Und das ist der nächste Knackpunkt im Gespräch: Wie wird der ÖPNV wirklich attraktiver? "Die Busse müssen Vorfahrt bekommen", fordert Müller-Eberstein. Die Geschwindigkeit des ÖPNV ist nach Angaben der drei Experten ein Knackpunkt. Die Schiene ist das einzige Verkehrsmittel, das am Stau vorbeifährt. Doch wenn man etwa die Frankenstraße, ein klassisches Nadelöhr, für die Autos beschneide und eine Busspur einführe? "Es geht um Entwicklungen", sagt Josef Weigl. "Vielleicht kann man eine zusätzliche Spur bauen, eine fünfte Spur also, die morgens stadteinwärts und abends stadtauswärts verläuft?"

Bislang ist der Busverkehr ebenfalls betroffen, wenn große Baustellen wie die auf der A3 auch den Bussen enorme Probleme bereiten. "Wir müssen am Stau vorbeifahren können, so steigen die Menschen um", sagt Müller-Eberstein.

Thema Regensburger Stadtbahn: Welche Vorteile bringt sie wirklich? Frank Steinwede sagt: "In Regensburg nutzen 13 Prozent den ÖPNV statt des Autos oder andere Verkehrsmittel wie das Fahrrad." In Städten mit Stadtbahn, wie etwa Augsburg, liegt der Anteil bei mehr als 20 Prozent. "Das Ziel muss sein, die Autofahrer zum Umstieg zu bewegen", sagt Steinwede.

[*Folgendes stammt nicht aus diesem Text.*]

(** * More of the actions sidebar *)

Section StrikeFacts.
Import SidebarActions.
Context {AH : ActionsHost}.
Implicit Types (actor : SidebarActor) (button : Button).

Lemma arrayAt_elem {A : Type} (l : list A) i x : arrayAt l i = Some x -> x ∈ l.
Proof.
  unfold arrayAt. cbn zeta.
  destruct (_ <? 0)%Z; [discriminate|]. apply list_elem_of_lookup_2.
Qed.

Lemma arrayAt_NaN {A : Type} (l : list A) : arrayAt l None = head l.
Proof. unfold arrayAt. simpl. by destruct l. Qed.

(** X7. The strike behind a button. A strike that is returned is a strike
    of the actor at the index of the row, or, when the button asks for the
    thrown or the melee usage, the first alternative usage of that strike
    whose weapon is thrown or melee; with [readyOnly] it is ready, and it is
    the strike returned without [readyOnly]. Without [readyOnly] a strike
    that is not ready is returned all the same. A button in no row with an
    index resolves to the first strike of the actor. *)
Theorem getStrike_resolution actor button :
  (forall readyOnly st,
      getStrike actor button readyOnly = Some st ->
      (readyOnly = true -> usageReady st = true)
      /\ getStrike actor button false = Some st
      /\ exists root,
          arrayAt (actions actor) (actionIndex button) = Some root
          /\ root ∈ actions actor
          /\ match altUsageOf (dataAltUsage button) with
             | None => st = asUsage root
             | Some usageThrown =>
                 st ∈ altUsages root /\ isThrown (usageItem st) = true
             | Some usageMelee =>
                 st ∈ altUsages root /\ isMelee (usageItem st) = true
             end)
  /\ (forall st, getStrike actor button false = Some st ->
        getStrike actor button true = if usageReady st then Some st else None)
  /\ (getStrike actor button false = None -> getStrike actor button true = None)
  /\ (actionIndex button = None ->
      arrayAt (actions actor) (actionIndex button) = head (actions actor)).
Proof.
  unfold getStrike. cbn zeta.
  set (rootAction := arrayAt (actions actor) (actionIndex button)).
  set (strike := match altUsageOf (dataAltUsage button) with
                 | Some u => _ | None => _ end).
  assert (Hstrike : forall st, strike = Some st ->
            exists root, rootAction = Some root /\ root ∈ actions actor
              /\ match altUsageOf (dataAltUsage button) with
                 | None => st = asUsage root
                 | Some usageThrown =>
                     st ∈ altUsages root /\ isThrown (usageItem st) = true
                 | Some usageMelee =>
                     st ∈ altUsages root /\ isMelee (usageItem st) = true
                 end).
  { intros st Hst. subst strike.
    destruct rootAction as [root|] eqn:Hroot;
      [|by destruct (altUsageOf (dataAltUsage button))].
    exists root. split; [reflexivity|].
    split; [by apply arrayAt_elem in Hroot|].
    destruct (altUsageOf (dataAltUsage button)) as [[]|]; simpl in Hst.
    - apply find_some in Hst as [Hin Ht]. split; [by apply list_elem_of_In | done].
    - apply find_some in Hst as [Hin Ht]. split; [by apply list_elem_of_In | done].
    - by injection Hst as <-. }
  split; [|split; [|split]].
  - intros readyOnly st Hst.
    destruct strike as [st'|] eqn:E; [|discriminate].
    rewrite orb_true_r.
    destruct (usageReady st' || negb readyOnly) eqn:Hr; [|discriminate].
    injection Hst as <-. split; [|split; [reflexivity | by apply Hstrike]].
    intros ->. by rewrite orb_false_r in Hr.
  - intros st. destruct strike as [st'|]; [|discriminate].
    rewrite orb_true_r, orb_false_r. by intros [= ->].
  - destruct strike as [st'|]; [|done]. by rewrite orb_true_r.
  - intros Hi. subst rootAction. rewrite Hi. apply arrayAt_NaN.
Qed.

End StrikeFacts.

Section BlastFacts.
Import SidebarActions.
Context {AH : ActionsHost}.
Implicit Types (button : Button).

(** The damage type [getBlast] reads: the value of the button unless it is
    missing or empty, then the damage type of the row. *)
Lemma getBlast_cases button :
  (exists e d,
      getBlast button = mret (e, d, bool_decide (dataMelee button = Some "true"))
      /\ rowElement button = Some e /\ e ∈ elementTraits /\ d ∈ damageTypes
      /\ (dataValue button = Some d /\ d <> ""
          \/ (dataValue button = None \/ dataValue button = Some "")
             /\ rowDamageType button = Some d))
  \/ (exists msg, getBlast button = throw msg)
     /\ ~ (exists e d, rowElement button = Some e /\ e ∈ elementTraits
                       /\ d ∈ damageTypes
                       /\ (dataValue button = Some d /\ d <> ""
                           \/ (dataValue button = None \/ dataValue button = Some "")
                              /\ rowDamageType button = Some d)).
Proof.
  unfold getBlast. cbn zeta.
  destruct (rowElement button) as [e|]; cycle 1.
  { right. split; [by eexists|]. by intros (e & d & ? & _). }
  case_bool_decide as He; cycle 1.
  { right. split; [by eexists|]. intros (e' & d & [= <-] & ? & _). done. }
  set (dt := match dataValue button with Some v => _ | None => _ end).
  assert (Hdt : forall d, dt = Some d <->
            (dataValue button = Some d /\ d <> ""
             \/ (dataValue button = None \/ dataValue button = Some "")
                /\ rowDamageType button = Some d)).
  { intros d. subst dt. destruct (dataValue button) as [v|].
    - case_bool_decide as Hv.
      + subst v. split; [intros ?; right; split; [by right | done]|].
        intros [[[= <-] ?] | [_ ?]]; done.
      + split; [intros [= ->]; by left|].
        intros [[[= ->] _] | [[?|[= ?]] _]]; done.
    - split; [intros ?; right; split; [by left | done]|].
      intros [[? _] | [_ ?]]; done. }
  destruct dt as [d|]; cycle 1.
  { right. split; [by eexists|]. intros (e' & d & _ & _ & _ & Hd).
    by apply Hdt in Hd. }
  case_bool_decide as Hd.
  - left. exists e, d. split; [reflexivity|]. split; [reflexivity|].
    split; [exact He|]. split; [exact Hd|]. by apply Hdt.
  - right. split; [by eexists|]. intros (e' & d' & _ & _ & Hd' & Hv).
    apply Hdt in Hv. by injection Hv as ->.
Qed.
(** * mlops-qa-system: the retrieval core, embedded and verified

    A shallow embedding of the retrieval pipeline of the question-answering
    service: text cleaning, chunking, keywords and word overlap
    ([src/utils/text_processing.py]), the FAISS-backed vector store
    ([src/embedding/vector_database.py]), cosine similarity
    ([src/embedding/embedding_model.py]), the indexing and search pipeline
    ([src/embedding/embedding_pipeline.py]), the prompts
    ([src/rag/prompt_manager.py]), the calls of the language model
    ([src/rag/llm_model.py]), the question-answering coordinator
    ([src/rag/rag_pipeline.py]) and the handler of the question endpoint
    ([src/api/endpoints.py]).

    Conventions.
    - A Python [str] is a [list ascii]; the characters are the code points
      below 256, classified as Python classifies them ([str.isspace],
      [str.isalnum]).
    - A Python [int] is a [Z]; [len] is [Z.of_nat (length _)].
    - A Python [float] is a primitive binary64 [float].
    - A call that can raise returns a [result]; a method that mutates its
      object passes the object's state explicitly. *)

From Stdlib Require Import String Ascii ZArith NArith Bool Lia Arith List.
From Stdlib Require Import DecimalString Permutation Sorted.
From Stdlib Require Import PrimFloat.
From Stdlib Require Uint63.
Import ListNotations.

Local Open Scope list_scope.
Local Open Scope bool_scope.

(* ================================================================== *)
(** * Python primitives *)
(* ================================================================== *)

Module Py.

Definition str := list ascii.

(** A string literal. *)
Definition lit (s : string) : str := list_ascii_of_string s.

Definition len {A : Type} (l : list A) : Z := Z.of_nat (length l).

Definition nl : ascii := ascii_of_nat 10.

Definition code (c : ascii) : N := N_of_ascii c.

Definition between (lo hi : N) (c : ascii) : bool :=
  (lo <=? code c)%N && (code c <=? hi)%N.

(** [str.isspace] on one character, which is also the class [\s] of [re]. *)
Definition is_space (c : ascii) : bool :=
  between 9 13 c || between 28 32 c || (code c =? 133)%N || (code c =? 160)%N.

(** [str.isalnum] on one character. *)
Definition is_alnum (c : ascii) : bool :=
  between 48 57 c || between 65 90 c || between 97 122 c
  || (code c =? 170)%N || between 178 179 c || (code c =? 181)%N
  || between 185 186 c || between 188 190 c
  || between 192 214 c || between 216 246 c || between 248 255 c.

(** The class [\w] of [re]. *)
Definition is_word (c : ascii) : bool := is_alnum c || (code c =? 95)%N.

Definition nonempty {A : Type} (l : list A) : bool :=
  match l with [] => false | _ :: _ => true end.

(** Truthiness of an optional integer, as in [x or default]. *)
Definition or_default (x : option Z) (d : Z) : Z :=
  match x with
  | Some v => if (v =? 0)%Z then d else v
  | None => d
  end.

Fixpoint drop_while {A : Type} (f : A -> bool) (l : list A) : list A :=
  match l with
  | [] => []
  | x :: l' => if f x then drop_while f l' else l
  end.
(** * Porter: the publish pipeline ([pkg/porter/publish.go])

    A shallow embedding of [publish.go] and of the parts of the packages it
    calls that decide its behaviour:

    - Go strings are byte strings, modelled by [string];
    - Go [error] values are modelled by the type [error], with the wrapping
      of [github.com/pkg/errors];
    - [github.com/docker/distribution/reference] (the grammar of image
      references, [Parse], [ParseNormalizedNamed]) and the digest validation
      of [github.com/opencontainers/go-digest] are modelled in the modules
      [regexp], [digest] and [reference];
    - the collaborators of the pipeline (manifest loading, Docker client,
      registry, relocation engine) are the fields of the record
      [Externals]; a publish run is a computation in the monad [M], which
      threads the [Porter] value and records every call to a collaborator
      together with its outcome. *)

From Stdlib Require Import List Ascii String Bool Arith Lia.
Import ListNotations.

Local Open Scope list_scope.
Local Open Scope string_scope.

Set Implicit Arguments.

(* ================================================================== *)
(** * Go strings *)
(* ================================================================== *)

Module strings.

(** [strings.IndexRune(s, c)] for an ASCII rune: position of the first
    occurrence of [c]; [None] stands for Go's [-1]. *)
Fixpoint IndexRune (s : string) (c : ascii) : option nat :=
  match s with
  | EmptyString => None
  | String a s' =>
      if Ascii.eqb a c then Some 0
      else match IndexRune s' c with
           | Some i => Some (S i)
           | None => None
           end
  end.

(** [s[:n]] *)
Fixpoint take (n : nat) (s : string) : string :=
  match n, s with
  | S n', String a s' => String a (take n' s')
  | _, _ => EmptyString
  end.

(** [s[n:]] *)
Fixpoint drop (n : nat) (s : string) : string :=
  match n, s with
  | S n', String _ s' => drop n' s'
  | _, _ => s
  end.

(** [strings.ContainsRune(s, c)] *)
Fixpoint ContainsRune (s : string) (c : ascii) : bool :=
  match s with
  | EmptyString => false
  | String a s' => Ascii.eqb a c || ContainsRune s' c
  end.

(** [strings.ContainsAny(s, chars)] *)
Fixpoint ContainsAny (s chars : string) : bool :=
  match s with
  | EmptyString => false
  | String a s' => ContainsRune chars a || ContainsAny s' chars
  end.

(** [strings.HasPrefix(s, prefix)] *)
Fixpoint HasPrefix (s prefix : string) {struct prefix} : bool :=
  match prefix, s with
  | EmptyString, _ => true
  | String a p', String b s' => Ascii.eqb a b && HasPrefix s' p'
  | String _ _, EmptyString => false
  end.

(** [strings.Contains(s, substr)] *)
Fixpoint Contains (s substr : string) : bool :=
  HasPrefix s substr ||
  match s with
  | EmptyString => false
  | String _ s' => Contains s' substr
  end.

Definition is_upper (c : ascii) : bool :=
  ((65 <=? nat_of_ascii c) && (nat_of_ascii c <=? 90))%nat.
Definition is_lower (c : ascii) : bool :=
  ((97 <=? nat_of_ascii c) && (nat_of_ascii c <=? 122))%nat.
Definition is_digit (c : ascii) : bool :=
  ((48 <=? nat_of_ascii c) && (nat_of_ascii c <=? 57))%nat.

Definition lower_char (c : ascii) : ascii :=
  if is_upper c then ascii_of_nat (nat_of_ascii c + 32) else c.

(** [strings.ToLower(s)] on the ASCII letters (the only letters the
    reference grammar admits). *)
Fixpoint ToLower (s : string) : string :=
  match s with
  | EmptyString => EmptyString
  | String a s' => String (lower_char a) (ToLower s')
  end.

(** The fields of [s] between occurrences of [c] ([strings.Split] with a
    one-byte separator); never the empty list. *)
Fixpoint Split (s : string) (c : ascii) : list string :=
  match s with
  | EmptyString => [EmptyString]
  | String a s' =>
      if Ascii.eqb a c then EmptyString :: Split s' c
      else match Split s' c with
           | x :: r => String a x :: r
           | [] => [String a EmptyString]
           end
  end.

(** [strings.Join(l, sep)] *)
Fixpoint Join (l : list string) (sep : string) : string :=
  match l with
  | [] => EmptyString
  | [x] => x
  | x :: r => x ++ sep ++ Join r sep
  end.

(** [s] cut around the first [c]: the text before it, and the text after
    it when [c] occurs. *)
Fixpoint Cut (s : string) (c : ascii) : string * option string :=
  match s with
  | EmptyString => (EmptyString, None)
  | String a s' =>
      if Ascii.eqb a c then (EmptyString, Some s')
      else let (b, r) := Cut s' c in (String a b, r)
  end.

End strings.

(* ================================================================== *)
(** * Errors ([error], [errors.New], [errors.Wrap], [errors.Cause]) *)
(* ================================================================== *)

Module errors.

(** A non-nil Go [error]. [New msg] is an error made by [errors.New] or
    [fmt.Errorf]; [Wrap cause msg] is [errors.Wrap(cause, msg)], which
    keeps [cause]. A possibly-nil [error] is an [option error]. *)
Inductive error : Type :=
| New (msg : string)
| Wrap (cause : error) (msg : string).

(** [err.Error()] *)
Fixpoint Error (e : error) : string :=
  match e with
  | New msg => msg
  | Wrap cause msg => msg ++ ": " ++ Error cause
  end.

(** [errors.Cause(err)] *)
Fixpoint Cause (e : error) : error :=
  match e with
  | New msg => New msg
  | Wrap cause _ => Cause cause
  end.

End errors.

Import errors.

(** A Go result pair [(value, error)] in which exactly one side counts. *)
Inductive result (A : Type) : Type :=
| Ok (a : A)
| Err (e : error).
Arguments Ok {A} a.
Arguments Err {A} e.

Definition err_of {A} (r : result A) : option error :=
  match r with Ok _ => None | Err e => Some e end.

(* ================================================================== *)
(** * Regular expressions (the fragment of Go's [regexp] that the
      reference grammar uses) *)
(* ================================================================== *)

Module regexp.

Inductive re : Type :=
| Void
| Eps
| Class (p : ascii -> bool)
| Cat (r1 r2 : re)
| Alt (r1 r2 : re)
| Star (r : re).

Fixpoint nullable (r : re) : bool :=
  match r with
  | Void => false
  | Eps => true
  | Class _ => false
  | Cat r1 r2 => nullable r1 && nullable r2
  | Alt r1 r2 => nullable r1 || nullable r2
  | Star _ => true
  end.

(** Brzozowski derivative. *)
Fixpoint deriv (c : ascii) (r : re) : re :=
  match r with
  | Void => Void
  | Eps => Void
  | Class p => if p c then Eps else Void
  | Cat r1 r2 =>
      if nullable r1
      then Alt (Cat (deriv c r1) r2) (deriv c r2)
      else Cat (deriv c r1) r2
  | Alt r1 r2 => Alt (deriv c r1) (deriv c r2)
  | Star r1 => Cat (deriv c r1) (Star r1)
  end.

(** [regexp.MustCompile("^" + r + "$").MatchString(s)] *)
Fixpoint MatchString (r : re) (s : string) : bool :=
  match s with
  | EmptyString => nullable r
  | String c s' => MatchString (deriv c r) s'
  end.

(** Derived forms. *)
Definition Char (c : ascii) : re := Class (Ascii.eqb c).
Fixpoint literal (s : string) : re :=
  match s with
  | EmptyString => Eps
  | String c s' => Cat (Char c) (literal s')
  end.
Definition optional (r : re) : re := Alt r Eps.
(** "(?:r)+" *)
Definition repeated (r : re) : re := Cat r (Star r).
(** [r{n}] *)
Fixpoint times (n : nat) (r : re) : re :=
  match n with
  | O => Eps
  | S n' => Cat r (times n' r)
  end.
(** [r{n,}] *)
Definition atLeast (n : nat) (r : re) : re := Cat (times n r) (Star r).
(** [r{0,n}] *)
Fixpoint upTo (n : nat) (r : re) : re :=
  match n with
  | O => Eps
  | S n' => optional (Cat r (upTo n' r))
  end.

Thema Park & Ride-Plätze: Städte wie München bieten ein tolles System von P&R-Parkplätzen an. Für teilweise nur 1,50 Euro kann man sein Auto bequem am Stadtrand abstellen und in die Stadt mit dem ÖPNV fahren. Wäre das für Regensburg ein Modell? Alle drei Experten sind sich einig: "Ja." Denn in der Donau-Metropole soll aus dem Alten Eisstadion-Areal ein Verkehrsknotenpunkt werden. Und der Schierlinger, der in die Altstadt möchte, soll zukünftig an der Conti-Arena sein Auto abstellen und mit der Stadtbahn weiterfahren.

Wichtig für Regensburg wird nach Ansicht der ÖPNV-Experten auch der Ausbau und Neubau des Zentralen Omnibus-Bahnhofs direkt am Hauptbahnhof. Die Situation derzeit sei nicht mehr tragbar, Buskunden müssten die Straßenseiten wechseln, oft gebe es ein gefährliches Durcheinander.

Das Fazit: Die ÖPNV-Verantwortlichen haben Antworten auf die Verkehrs-Misere der Stadt und des Landkreises. Doch die politisch Verantwortlichen müssen Entscheidungen treffen, um diese Lösungen ins Werk zu setzen.